Wednesday, May 14, 2014

Internal Tigers

The troubled expression on this woman's face captures something of the odd anxiety I've been feeling lately, even when basically joyful and calm. I think it's because I sense the troubles around me even when my own lucky life continues untroubled. For instance, our former mayor died on Monday, Carol Reitan, and this was a shock and a sorrow. (I had just read about her entire public life, researching a script I wrote for an event coming up in June, where she will be honored as a History Maker by our local history museum, and was so looking forward to seeing her at the event. And now, suddenly, she is history.) On Sunday, as I spent a pleasant Mother's Day with my kids and my mom, my pastor's younger brother died at 47 from a massive heart attack, leaving a wife and two young sons. And, oh, the Nigerian girls!

I don't ignore this vague internal woe, because I've learned from experience to be attentive to it and let it be, but I try not to get weighed down by it, a stone on the chest while floating downstream.

Today's poet at Escape Into Life, Lauren Gordon, and accompanying artist, Brianna Angelakis, are helping me with this at the moment. Gordon's poem "A Short Marriage" contains these lines:

We ignored our internal tigers,
left with no other choice.
And bleakness
which settles into your gums,
makes your teeth shiver.

Brrr. It's been raining a lot, good for the hollyhocks and spiderwort just coming up or coming into bloom, good for the bleeding heart and the pending iris and clematis.

And things'll get sunny again...soon.


seana graham said...

Yes, I think a collective unease is part of the times, whether our personal lives seem to be going well or not. So, though we're having a beautiful spring in Santa Cruz, we're pretty much all here that this is accompanied by an historic drought.

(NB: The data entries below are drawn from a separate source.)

Lemma magnitude_spec l : l ≠ [] → Forall (sfits 16) l → (∃ s, s ∈ l ∧ s ≠ - 2 ^ 15) →
  0 <= magnitude l < 2 ^ 15 ∧ ∀ s, s ∈ l → - (magnitude l + 1) <= s <= magnitude l.
Proof.
  intros Hl Hf (s0 & Hs0 & Hne). destruct (max_element_spec l Hl) as [H1 H2].
  destruct (min_element_spec l Hl) as [H3 H4]. rewrite Forall_forall in Hf.
  pose proof (Hf _ H2) as F2. pose proof (Hf _ H4) as F4. pose proof (Hf _ Hs0) as F0.
  pose proof (H1 _ Hs0) as M0. unfold magnitude. unfold_fits. split; [lia|].
  intros s Hs. specialize (H1 s Hs). specialize (H3 s Hs). lia.
Qed.

Lemma block_exponent_spec l w : 1 <= w <= 16 → l ≠ [] → Forall (sfits 16) l → (∃ s, s ∈ l ∧ s ≠ - 2 ^ 15) →
  block_exponent l w = Ok (least_exponent (magnitude l) w) ∧ 0 <= least_exponent (magnitude l) w <= 16 - w.
Proof.
  intros Hw Hl Hf Hne. destruct (magnitude_spec l Hl Hf Hne) as [Hm _].
  assert (He : 0 <= least_exponent (magnitude l) w <= 16 - w).
  { unfold least_exponent. destruct (Z.eqb_spec (magnitude l) 0); [lia|].
    assert (Z.log2 (magnitude l) < 15) by (apply Z.log2_lt_pow2; lia).
    pose proof (Z.log2_nonneg (magnitude l)). lia. }
  split; [|done]. unfold block_exponent. fold (magnitude l).
  rewrite (wrap_small 32), (wrap_small 16) by (rewrite ?wrap_small; lia_fits).
  rewrite determine_exponent_spec by done. cbn [mbind result_bind]. by rewrite wrap_small by lia_fits.
Qed.

(** A sample shifted by the exponent fits the width. *)
Lemma shifted_fits s m w e : 1 <= w → 0 <= e → m < 2 ^ (w - 1 + e) → - (m + 1) <= s <= m → sfits w (s ≫ e).
Proof.
  intros Hw He Hm Hs. rewrite Z.pow_add_r in Hm by lia. rewrite Z.shiftr_div_pow2 by lia. unfold sfits.
  assert (0 < 2 ^ e) by (apply Z.pow_pos_nonneg; lia). split.
  - apply Z.div_le_lower_bound; [done|]. nia.
  - apply Z.div_lt_upper_bound; [done|]. nia.
Qed.

Lemma shift_too_big s w k e : 1 <= w → 0 <= e → k = w - 1 + e → 2 ^ k <= s ∨ s < - 2 ^ k → ¬ sfits w (s ≫ e).
Proof.
  intros Hw He -> Hs. rewrite Z.pow_add_r in Hs by lia. rewrite Z.shiftr_div_pow2 by lia. unfold sfits.
  assert (0 < 2 ^ e) by (apply Z.pow_pos_nonneg; lia). intros [H1 H2]. destruct Hs.
  - assert (2 ^ (w - 1) <= s / 2 ^ e) by (apply Z.div_le_lower_bound; nia). lia.
  - assert (s / 2 ^ e < - 2 ^ (w - 1)) by (apply Z.div_lt_upper_bound; nia). lia.
Qed.

Lemma exponent_needed l w : 1 <= w → l ≠ [] → let e := least_exponent (magnitude l) w in
  0 <= magnitude l → 0 < e →
  (∃ s, s ∈ l ∧ ¬ sfits w (s ≫ (e - 1))) ∨ (∀ s, s ∈ l → s = - 2 ^ (w - 1 + (e - 1))).
Proof.
  intros Hw Hl e Hm He. pose proof (least_exponent_least _ w Hw Hm He) as Hle. fold e in Hle.
  destruct (max_element_spec l Hl) as [H1 H2]. destruct (min_element_spec l Hl) as [H3 H4].
  set (k := w - 1 + (e - 1)) in *. assert (0 < 2 ^ k) by (apply Z.pow_pos_nonneg; lia).
  unfold magnitude in Hle.
  destruct (decide (2 ^ k <= max_element l)) as [Hmax|Hmax];
    [left; exists (max_element l); split; [done|]; apply (shift_too_big _ w k); lia|].
  destruct (decide (min_element l < - 2 ^ k)) as [Hmin|Hmin];
    [left; exists (min_element l); split; [done|]; apply (shift_too_big _ w k); lia|].
  right. intros s Hs. specialize (H1 s Hs). specialize (H3 s Hs). lia.
Qed.

End bfp_exponent.

(** ** Properties of blocks *)

(** C36: The exponent chosen for a block of 24 quantized samples makes every sample fit
    the width after the shift, and what the shift drops is less than one step of the
    exponent.  The exponent is the least one with that property, except for a block
    that is constantly minus a power of two, which could do with one less.  One block
    is mistreated: when all samples are -32768 the exponent is 0, whatever the
    width. *)
Theorem bfp_block_exponent l w :
  1 <= w <= 16 → zlen l = 24 → Forall (sfits 16) l →
  ((∃ s, s ∈ l ∧ s ≠ - 2 ^ 15) →
   ∃ e, iq_compression_bfp_impl.block_exponent l w = Ok e ∧ 0 <= e <= 16 - w ∧
     (∀ s, s ∈ l → sfits w (s ≫ e) ∧ 0 <= s - (s ≫ e) * 2 ^ e < 2 ^ e) ∧
     (0 < e → (∃ s, s ∈ l ∧ ¬ sfits w (s ≫ (e - 1))) ∨ (∀ s, s ∈ l → s = - 2 ^ (w - 1 + (e - 1))))) ∧
  ((∀ s, s ∈ l → s = - 2 ^ 15) → iq_compression_bfp_impl.block_exponent l w = Ok 0).
Proof.
  intros Hw Hl Hf. assert (Hne : l ≠ []) by (intros ->; done). split.
  - intros Hs. destruct (bfp_exponent.block_exponent_spec l w Hw Hne Hf Hs) as [HE He].
    destruct (bfp_exponent.magnitude_spec l Hne Hf Hs) as [Hm Hin].
    eexists. split; [exact HE|]. split; [done|]. split.
    + intros s Hsl. split.
      * apply (bfp_exponent.shifted_fits s (bfp_exponent.magnitude l)); [lia..| |by apply Hin].
        apply bfp_exponent.least_exponent_fits; lia.
      * rewrite Z.shiftr_div_pow2 by lia.
        pose proof (Z.mod_pos_bound s (2 ^ bfp_exponent.least_exponent (bfp_exponent.magnitude l) w)).
        rewrite Z.mod_eq in H by lia. lia.
    + intros Hpos. apply bfp_exponent.exponent_needed; (done || lia).
  - intros Hs. unfold iq_compression_bfp_impl.block_exponent.
    destruct (bfp_exponent.max_element_spec l Hne) as [_ ->%Hs].
    destruct (bfp_exponent.min_element_spec l Hne) as [_ ->%Hs].
    change (wrap 16 _) with (2 ^ 15). by rewrite bfp_exponent.determine_exponent_overflow.
Qed.

(** ** Compressing a block *)

Lemma pack_block w l : 1 <= w <= 16 → zlen l = 24 → forallb (packing.packable w) l = true →
  ∃ out, bytes_ok out ∧ zlen out = 3 * w ∧
    (∀ k, 0 <= k < 24 → packed_sample w out k = swrap w (nth (Z.to_nat k) l 0)) ∧
    ∀ view, zlen view = 3 * w →
      packing.pack_bytes (bit_buffer.from_bytes view) l w = Ok (bit_buffer.mk out (8 * (3 * w))).
Proof.
  intros Hw Hl Hok. destruct (packing.pack_bytes_full w l (Z.to_nat (3 * w)) Hw) as (out & HB & HL & HW & HP);
    [lia_fits|lia|done|].
  exists out. split; [done|]. split; [unfold zlen; lia|]. split.
  - intros k Hk. unfold packed_sample.
    destruct (lookup_lt_is_Some_2 l (Z.to_nat k)) as [s Hs]; [unfold zlen in Hl; lia|].
    pose proof (HW _ _ Hs) as HWk. rewrite Z2Nat.id in HWk by lia.
    by rewrite HWk, swrap_wrap, (nth_lookup_Some _ _ _ _ Hs).
  - intros view Hv. rewrite HP by (unfold zlen in Hv; lia). by rewrite Z2Nat.id by lia.
Qed.

Lemma packable_wide w l : 8 <= w → forallb (packing.packable w) l = true.
Proof.
  intros Hw. apply forallb_forall. intros s _. unfold packing.packable.
  by replace (8 <=? w) with true by lia.
Qed.

(** The exponent computed for a block. *)
Definition exponent_of (w : Z) (l : list Z) : Z :=
  match iq_compression_bfp_impl.block_exponent l w with Ok e => e | Fault _ => 0 end.

Lemma exponent_of_spec w l : 1 <= w <= 16 → l ≠ [] → Forall (sfits 16) l →
  iq_compression_bfp_impl.block_exponent l w = Ok (exponent_of w l) ∧ 0 <= exponent_of w l <= 16 - w.
Proof.
  intros Hw Hne Hf. unfold exponent_of. destruct (decide (Forall (λ s, s = - 2 ^ 15) l)) as [Hall|Hnot].
  - rewrite Forall_forall in Hall. unfold iq_compression_bfp_impl.block_exponent.
    destruct (bfp_exponent.max_element_spec l Hne) as [_ ->%Hall].
    destruct (bfp_exponent.min_element_spec l Hne) as [_ ->%Hall].
    change (wrap 16 _) with (2 ^ 15). rewrite bfp_exponent.determine_exponent_overflow by done.
    cbn [mbind result_bind]. change (wrap 8 0) with 0. split; [done|lia].
  - destruct (bfp_exponent.block_exponent_spec l w Hw Hne Hf) as [-> He]; [|done].
    apply not_Forall_Exists, Exists_exists in Hnot; [|apply _]. done.
Qed.

(** The bytes of a compressed block: the exponent, then the shifted samples. *)
Lemma compress_prb_spec w l : 8 <= w <= 16 → zlen l = 24 → Forall (sfits 16) l →
  ∃ out, bytes_ok out ∧ zlen out = 3 * w ∧
    (∀ k, 0 <= k < 24 → packed_sample w out k = swrap w (nth (Z.to_nat k) l 0 ≫ exponent_of w l)) ∧
    ∀ view, zlen view = 3 * w + 1 →
      iq_compression_bfp_impl.compress_prb_generic view l w = Ok (exponent_of w l :: out).
Proof.
  intros Hw Hl Hf. assert (Hne : l ≠ []) by (intros ->; done).
  destruct (exponent_of_spec w l ltac:(lia) Hne Hf) as [HE He]. set (e := exponent_of w l) in *.
  set (c := map (λ s, swrap 16 (s ≫ e)) l).
  assert (Hc : zlen c = 24) by (unfold c, zlen in *; by rewrite length_map).
  destruct (pack_block w c) as (out & HB & HL & HW & HP); [lia|done|apply packable_wide; lia|].
  exists out. split; [done|]. split; [done|]. split.
  - intros k Hk. rewrite HW by done. f_equal.
    destruct (lookup_lt_is_Some_2 l (Z.to_nat k)) as [s Hs]; [unfold zlen in Hl; lia|].
    assert (Hck : c !! Z.to_nat k = Some (swrap 16 (s ≫ e))).
    { change c with ((λ s, swrap 16 (s ≫ e)) <$> l). by rewrite list_lookup_fmap, Hs. }
    rewrite (nth_lookup_Some _ _ _ _ Hs), (nth_lookup_Some _ _ _ _ Hck).
    apply swrap_small; [done|]. pose proof (Forall_lookup_1 _ _ _ _ Hf Hs) as Fs. cbv beta in Fs.
    apply (bfp_exponent.shifted_fits s (2 ^ 15 - 1)); [lia|lia| |unfold sfits in Fs; lia].
    apply (Z.lt_le_trans _ (2 ^ 15)); [done|]. apply Z.pow_le_mono_r; lia.
  - intros [|v view] Hv; [unfold zlen in Hv; simpl in Hv; lia|]. rewrite zlen_cons in Hv.
    unfold iq_compression_bfp_impl.compress_prb_generic, NOF_SAMPLES_PER_PRB, NOF_SUBCARRIERS_PER_RB.
    assert (vec_range l 0 (2 * 12) = Ok l) as ->.
    { unfold vec_range. rewrite Hl. cbn [Z.leb Z.mul Z.compare Pos.compare Pos.compare_cont andb].
      rewrite drop_0, take_ge; [done|]. unfold zlen in Hl. lia. }
    cbn [mbind result_bind]. rewrite HE. cbn [mbind result_bind]. fold c.
    assert (mem_write (v :: view) 0 [e] = Ok (e :: view)) as ->
      by exact (mem_write_app [] [v] view [e] eq_refl).
    cbn [mbind result_bind].
    assert (span_last (e :: view) (zlen (e :: view) - 1) = Ok view) as -> by apply span_last_tail.
    cbn [mbind result_bind]. by rewrite HP by lia.
Qed.

(** ** Compressing all blocks *)

Lemma nth_block_concat {A} (block : Z → list A) sz n i : 0 <= sz → 0 <= i < n →
  (∀ j, 0 <= j < n → zlen (block j) = sz) →
  nth_block sz (concat (map block (seqZ 0 n))) i = block i.
Proof.
  intros Hs Hi Hb. replace n with (i + (1 + (n - i - 1))) by lia.
  rewrite !seqZ_app, !map_app, !concat_app, Z.add_0_l by lia.
  pose proof (zlen_blocks block sz i ltac:(lia) ltac:(intros; apply Hb; lia)) as HP.
  unfold nth_block. rewrite drop_app_length' by (unfold zlen in HP; lia).
  rewrite (seqZ_cons i 1) by lia. cbn [map concat]. rewrite <- app_assoc.
  apply take_app_length'. specialize (Hb i Hi). unfold zlen in Hb. lia.
Qed.

Lemma bytes_ok_concat (block : Z → list Z) n :
  (∀ i, 0 <= i < n → bytes_ok (block i)) → bytes_ok (concat (map block (seqZ 0 n))).
Proof.
  intros H. apply Forall_concat, Forall_fmap, Forall_forall. intros i Hi%elem_of_seqZ. apply H. lia.
Qed.

Lemma float_samples_length iq : zlen (float_samples iq) = 2 * zlen iq.
Proof.
  unfold float_samples, zlen. induction iq as [|s iq IH]; [done|]. rewrite bind_cons. simpl. lia.
Qed.

Lemma convert_inv n x scale qs : convert n x scale = Ok qs →
  zlen x = n ∧ zlen qs = n ∧ Forall (sfits 16) qs ∧
  Forall2 (λ v z, to_int16 (f32_mul (f32_of_bits (Bf16.to_float v)) scale) = Ok z) x qs.
Proof.
  unfold convert. intros ([] & Hn%assume_Ok & HM%mapM_Ok_Forall2)%bind_Ok.
  pose proof (Forall2_length _ _ _ HM). split; [lia|]. split; [unfold zlen in *; lia|]. split; [|done].
  eapply Forall2_Forall_r; [exact HM|]. apply Forall_forall. intros v _ z Hz.
  unfold to_int16 in Hz. destruct (round_half_away _) as [z'|]; [|done].
  apply bind_Ok in Hz as ([] & Ha%assume_Ok & [= <-]). by apply sfitsb_spec.
Qed.

Lemma Forall_nth_block {A} (P : A → Prop) sz l i : Forall P l → Forall P (nth_block sz l i).
Proof. intros. by apply Forall_take, Forall_drop. Qed.

(** Quantizing a block alone. *)
Lemma convert_block n x scale qs sz i : 0 <= sz → 0 <= i → (i + 1) * sz <= n →
  convert n x scale = Ok qs → convert sz (nth_block sz x i) scale = Ok (nth_block sz qs i).
Proof.
  intros Hs Hi Hn (Hx & Hq & _ & HF)%convert_inv. unfold convert.
  rewrite (nth_block_spec sz x (i + 1)), Z.eqb_refl by lia. cbn [assume mbind result_bind].
  apply mapM_Ok_Forall2. unfold nth_block. by apply Forall2_take, Forall2_drop.
Qed.
(* ===== verification/Ethernet.v ===== *)
(** * Ethernet: frame builders, frame decoder and the pool of receive buffers

    Models lib/ofh/ethernet/ethernet_frame_builder_impl.cpp,
    vlan_ethernet_frame_builder_impl.cpp, vlan_ethernet_frame_decoder_impl.cpp,
    ethernet_rx_buffer_impl.cpp and ethernet_rx_buffer_pool.h. *)

From S2P Require Export OfhBase.

Module ethernet.

Definition ETH_ADDR_LEN : Z := 6.
Definition VLAN_TPID : Z := 0x8100.
Definition ETH_HEADER_SIZE : Z := ETH_ADDR_LEN * 2 + 2.
Definition ETH_VLAN_TAG_SIZE : Z := 2 * 2.
Definition MIN_ETH_LEN : Z := 64.

Record vlan_frame_params := mk_params {
  mac_dst_address : list Z; mac_src_address : list Z; tci : option Z; eth_type : Z }.

(** ** The builders *)

Definition get_header_size : Z := ETH_HEADER_SIZE.

Definition build_frame (eth_params : vlan_frame_params) (buffer : list Z) : result (list Z) :=
  serializer.on_buffer buffer (λ s,
    s ← serializer.write_bytes s (mac_dst_address eth_params);
    s ← serializer.write_bytes s (mac_src_address eth_params);
    serializer.write_u16 s (eth_type eth_params)).

Definition vlan_get_header_size : Z := ETH_HEADER_SIZE + ETH_VLAN_TAG_SIZE.

(** [tci.value()] throws when the field is not set. *)
Definition vlan_build_frame (eth_params : vlan_frame_params) (buffer : list Z) : result (list Z) :=
  serializer.on_buffer buffer (λ s,
    s ← serializer.write_bytes s (mac_dst_address eth_params);
    s ← serializer.write_bytes s (mac_src_address eth_params);
    s ← serializer.write_u16 s VLAN_TPID;
    t ← (match tci eth_params with Some t => Ok t | None => Fault BadOptionalAccess end);
    s ← serializer.write_u16 s t;
    serializer.write_u16 s (eth_type eth_params)).
Definition write_grid (r : t) (slot : slot_point.t) (port symbol start_re : Z) (re_iq_buffer : list cbf16_t) : result t :=
  '(index, c) ← entry r slot symbol;
  '(p, c) ← uplink_context.write_grid (pool r) c port start_re re_iq_buffer;
  Ok (set_entry r p index symbol c).

Definition get (r : t) (slot : slot_point.t) (symbol : Z) : result (t * uplink_context.t) :=
  '(_, c) ← entry r slot symbol;
  '(p, c) ← copy (pool r) c;
  Ok (mk_repo p (buffer r), c).

Definition try_popping_complete_resource_grid_symbol (accept : bool) (r : t) (slot : slot_point.t) (symbol : Z)
    : result (t * option info) :=
  '(index, c) ← entry r slot symbol;
  '(p, result_) ← try_getting_complete_resource_grid (pool r) c;
  match result_ with
  | None => Ok (mk_repo p (buffer r), None)
  | Some i =>
      '(p, c) ← assign accept p c default;
      Ok (set_entry r p index symbol c, Some i)
  end.

Definition pop_resource_grid_symbol (r : t) (slot : slot_point.t) (symbol : Z) : result (t * option info) :=
  '(index, c) ← entry r slot symbol;
  if empty c then Ok (r, None) else
  let '(c, i) := pop_uplink_context_resource_grid_info c in
  Ok (set_entry r (pool r) index symbol c, Some i).

Definition clear (accept : bool) (r : t) (slot : slot_point.t) (symbol : Z) : result t :=
  '(index, c) ← entry r slot symbol;
  '(p, c) ← assign accept (pool r) c default;
  Ok (set_entry r p index symbol c).

End uplink_context_repository.

(** ** What was requested from the radio unit *)
Module uplink_cplane_context_repository.

Record ul_cplane_context : Type := mk_cplane {
  radio_hdr : cplane.cplane_radio_application_header; prb_start : Z; nof_prb : Z; nof_symbols : Z }.

(** A value-initialised context. *)
Definition default : ul_cplane_context :=
  mk_cplane (cplane.mk_header uplink standard_channel_filter 0 slot_point.invalid) 0 0 0.

Abbreviation t := (list (list ul_cplane_context)).

Definition create (size_ : Z) : t := replicate (Z.to_nat size_) (replicate (Z.to_nat MAX_SUPPORTED_EAXC_ID_VALUE) default).

Definition entry (r : t) (slot : slot_point.t) (eaxc : Z) : result (Z * ul_cplane_context) :=
  index ← entry_index (zlen r) slot;
  row ← vec_at r index;
  c ← vec_at row eaxc;
  Ok (index, c).

Definition add (r : t) (slot : slot_point.t) (eaxc : Z) (context : ul_cplane_context) : result t :=
  '(index, _) ← entry r slot eaxc;
  Ok (alter (λ row, <[Z.to_nat eaxc := context]> row) (Z.to_nat index) r).

Definition get (r : t) (slot : slot_point.t) (symbol : Z) (filter : filter_index_type) (eaxc : Z)
    : result (option ul_cplane_context) :=
  '(_, cp_param) ← entry r slot eaxc;
  let start_symbol := cplane.start_symbol (radio_hdr cp_param) in
  if (start_symbol <=? symbol) && (symbol <? start_symbol + nof_symbols cp_param) &&
     bool_decide (filter = cplane.filter_index (radio_hdr cp_param))
  then Ok (Some cp_param) else Ok None.

End uplink_cplane_context_repository.

(** ** The repository as a table of cells *)

Section table.
Import uplink_context uplink_context_repository.
(** All the grids of the pool have the same dimensions. *)
Context (ports symb subc size : Z).

Definition shaped (g : resource_grid.t) : Prop :=
  wf g ∧ resource_grid.nof_ports g = ports ∧ resource_grid.nof_symb g = symb ∧ resource_grid.nof_subc g = subc.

I go to a discussion group every Monday and sometimes the discussion becomes a downward spiral into the end of civilization as we know it. People tend to like to harangue each other on climate change, even though everyone feels the same way. Last week, though, after a particularly despairing ramble, one of the leaders started talking about Prometheus. He said that Prmometheus is thought of as bringing us technology, but his real gift from the gods was what actually kept them from deciding to destroy the human race. What was the gift, he asked. No one knew.

Blind hope, he said. And I really appreciated that.

Kathleen said...

Thanks, Seana. I understand blind hope.

Collagemama said...

When you can start your lap swimming routine you will feel better. Hang in there.

Kathleen said...

You are so right! And I love you for knowing me so well!

Jim Solon said...

What images, and what writing they call to mind; the Madwoman is Bertha from Jane Eyre, and who is floating downstream but Ophelia?

Kathleen said...

Thanks for your comment, Jim! Yes, her artistic statement says she does respond to literature often in her paintings!!